Isso nos coloca, como pais cristãos e discípulos de Jesus, encarregados de transmitirmos o Evangelho do Senhor para a próxima geração, diante de um paradoxo.

         Por um lado, precisamos preparar nossas crianças para serem as pessoas maravilhosas e “fantásticas” que elas foram criadas por Deus para serem e formá-las para viverem a vida plena e excepcional para a qual o Pai as chamou, segundo o Seu propósito.

         No entanto, por outro, precisamos preparar nossas crianças para serem as pessoas normais que elas foram também criadas para serem e formá-las para viverem a vida comum que elas têm à sua frente, na geração e nas circunstâncias em que Deus as trouxe à existência.

         Nem todos, ou mesmo muito poucos, serão excepcionalmente bonitos, ou inteligentes, ou criativos, ou bem-sucedidos materialmente, ou realizados em suas aspirações e sonhos, ou de qualquer modo destacados acima da média das demais pessoas. Mas isso não é de modo nenhum necessário para ser uma pessoa “fantástica” e viver uma vida plena de significado, de sentido e de felicidade. 

Em verdade é quase o oposto. Aqueles que atingem esses graus mais elevados de sucesso e de reconhecimento lidam, como cristãs, com dificuldades bem específicas quanto a viver alguns aspectos importantes do Evangelho.

         Devemos contribuir para que nossas crianças tenham uma visão equilibrada de si mesmas e da vida que está adiante delas, nem elevada demais, que lhes estimule a vaidade e o egocentrismo, nem baixa demais, que as impeça de buscar e alcançar toda a plenitude de suas capacidades e da vida que o Senhor tem para elas. Um outro desses caminhos terminará, fatalmente, em frustração e decepção.

         O fato de serem crianças aceitas e amadas incondicionalmente por Deus, por seus pais e pelas pessoas próximas a elas não deve levá-las a ter a expectativa de que merecem ser e que serão tratadas da mesma maneira por todos.

         Uma visão distorcida sobre si mesmo pode facilmente levar à frustação, à tristeza e à ansiedade, diante da realidade pessoal e das circunstâncias concretas, assim como pode induzir e estimular a busca de alvos falsos, a construção de vidas artificiais e o envolvimento em relacionamentos não saudáveis em que esse desejo de reconhecimento e admiração é, aparentemente, satisfeito.

         Todo ser humano foi criado para ser a mais fantástica das criaturas, expressando a imagem gloriosa, bela e perfeita, do Pai Celeste, e para viver a mais fantástica das vidas, plena, significativa e eterna, de acordo com o propósito de Deus.

         Mas, igualmente, todo ser humano foi criado para vivenciar o caminho da humildade, do esvaziamento pessoal, da renúncia a si mesmo, do tomar a cruz, do amar mais a Deus e aos outros do que a si mesmo e, assim, expressar a imagem gloriosa, bela e perfeita do Pai Celeste e viver a mais fantástica das vidas, plena, significativa e eterna, de acordo com o propósito de Deus.

         Assim, devemos levar nossas crianças a desenvolverem suas virtudes e potencialidades, concedidas pelo Criador, para, em suas vidas, expressarem Sua sabedoria, beleza e glória.

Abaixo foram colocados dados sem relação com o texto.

(* ===== verification/Prog.v ===== *)
(** * Programs of the core: sequences of atomic actions

    The methods of [cmek.Manager] run concurrently: each is a sequence of
    critical sections on one tenant, clock reads, KMS round trips and calls to
    singleflight.  A method is a program over these actions; [Manager.v] writes
    the methods, [Interleaving.v] runs any number of programs together, one
    action at a time. *)

From S2P Require Import Prelude GoLib GoFloat Kms Tink Lease Cmek Tenant.
Local Open Scope string_scope.
Local Open Scope Z_scope.

(** What [cfg.Spawn] is ever given: [m.probe(t)] or [m.warm(t, d)]. *)
Inductive task := TProbe (i : nat) | TWarm (i : nat) (p : Z).

Section Prog.
Context `{TK : Tink}.

(** What a singleflight call returns: its [any] value (nil, or the
    [generated] struct of [passThroughEncrypt]) and its error. *)
Inductive fval := FNil | FGenerated (d : option Z) (r : result).
Record fres := mkFres { f_val : fval; f_err : option err }.

Inductive ev : Type → Type :=
| ENow : ev Time                                          (* cfg.Clock.Now() *)
| EJitter : ev spec_float                                  (* cfg.Jitter.Float64() *)
| ECrit (i : nat) (B : Type) (f : local → option (B * local)) : ev B
    (* t.mu.Lock(); f; t.mu.Unlock() on tenant i; None is a panic inside *)
| ESem (p : string) : ev bool                              (* sem <- struct{}{} (true) raced against ctx.Done() (false) *)
| ESemRel (p : string) : ev unit                           (* <-sem *)
| EInfl (p : string) (n : Z) : ev unit                     (* m.inflight[p].Add(n) *)
| EKEK (k : string) : ev (option err)                      (* cfg.Keys.KEK(k) *)
| EEncrypt (k : string) (pt ad : bytes) : ev (err + bytes) (* the wrap round trip *)
| EDecrypt (k : string) (ct ad : bytes) : ev (err + bytes) (* the unwrap round trip *)
| ERand : ev bytes                                         (* fresh key material *)
| EPutDEK (d : WrappedDEK) : ev (option err)               (* cfg.Store.PutDEK *)
| EBegin (key : string) : ev (nat + nat)                   (* sf.Do: lead call c, or join call c *)
| EEnd (key : string) (c : nat) (r : fres) : ev unit       (* the leader's function returned *)
| EWait (c : nat) : ev fres                                (* a joiner's wait *)
| ESpawn (t : task) : ev unit                              (* cfg.Spawn *)
| EIssue (i : nat) (h : Handle) : ev unit                  (* a handle reaches the caller *)
| EPanic (A : Type) : ev A.                                (* a run-time panic *)

Inductive prog (A : Type) : Type :=
| Ret (a : A)
| Do {X : Type} (e : ev X) (k : X → prog A).
#[global] Arguments Ret {A}.
#[global] Arguments Do {A X}.

Fixpoint bind {A B} (p : prog A) (f : A → prog B) : prog B :=
  match p with
  | Ret a => f a
  | Do e k => Do e (λ x, bind (k x) f)
  end.

Definition act {X} (e : ev X) : prog X := Do e Ret.

(** A critical section that cannot panic. *)
Definition section {B} (i : nat) (f : local → B * local) : prog B :=
  act (ECrit i B (λ l, Some (f l))).
End Prog.

Declare Scope prog_scope.
Delimit Scope prog_scope with prog.
Bind Scope prog_scope with prog.
Notation "x ←ₚ c ; k" := (bind c (λ x, k))
  (at level 20, c at level 100, k at level 200, right associativity) : prog_scope.
Notation "' p ←ₚ c ; k" := (bind c (λ x, match x with p => k end))
  (at level 20, p pattern, c at level 100, k at level 200, right associativity) : prog_scope.
Notation "c ;;ₚ k" := (bind c (λ _, k))
  (at level 100, k at level 200, right associativity) : prog_scope.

Estimulá-las a superarem as limitações da sua natureza decaída pelo pecado e as dificuldades deste mundo igualmente marcado pelo egoísmo e desespero dos homens sem Deus. É necessário que elas aprendam a valorizar as pessoas eternas que elas são e tudo o que de eterno elas podem realizar em suas vidas.

         De outra parte, devem também aprender a aceitar suas limitações pessoais instransponíveis, bem como as circunstâncias de vida que fogem ao seu controle, reconhecendo, aceitando e vivendo com fé e esperança as circunstâncias em Deus as chamou à existência e a vida que Ele lhes permite viver.

 

         A ideia tão própria da mentalidade humanista deste século, assumida e disseminada de todas as maneiras como um valor auto evidente e libertador, de que você pode ser e ter tudo o que quiser e sonhar, a depender apenas de você mesmo, de sua capacidade de ter alvos, traçar estratégias e disciplinar-se a executá-las, é extremamente perigosa, tanto pelo que ela tem de verdadeiro quanto pelo que tem de falso.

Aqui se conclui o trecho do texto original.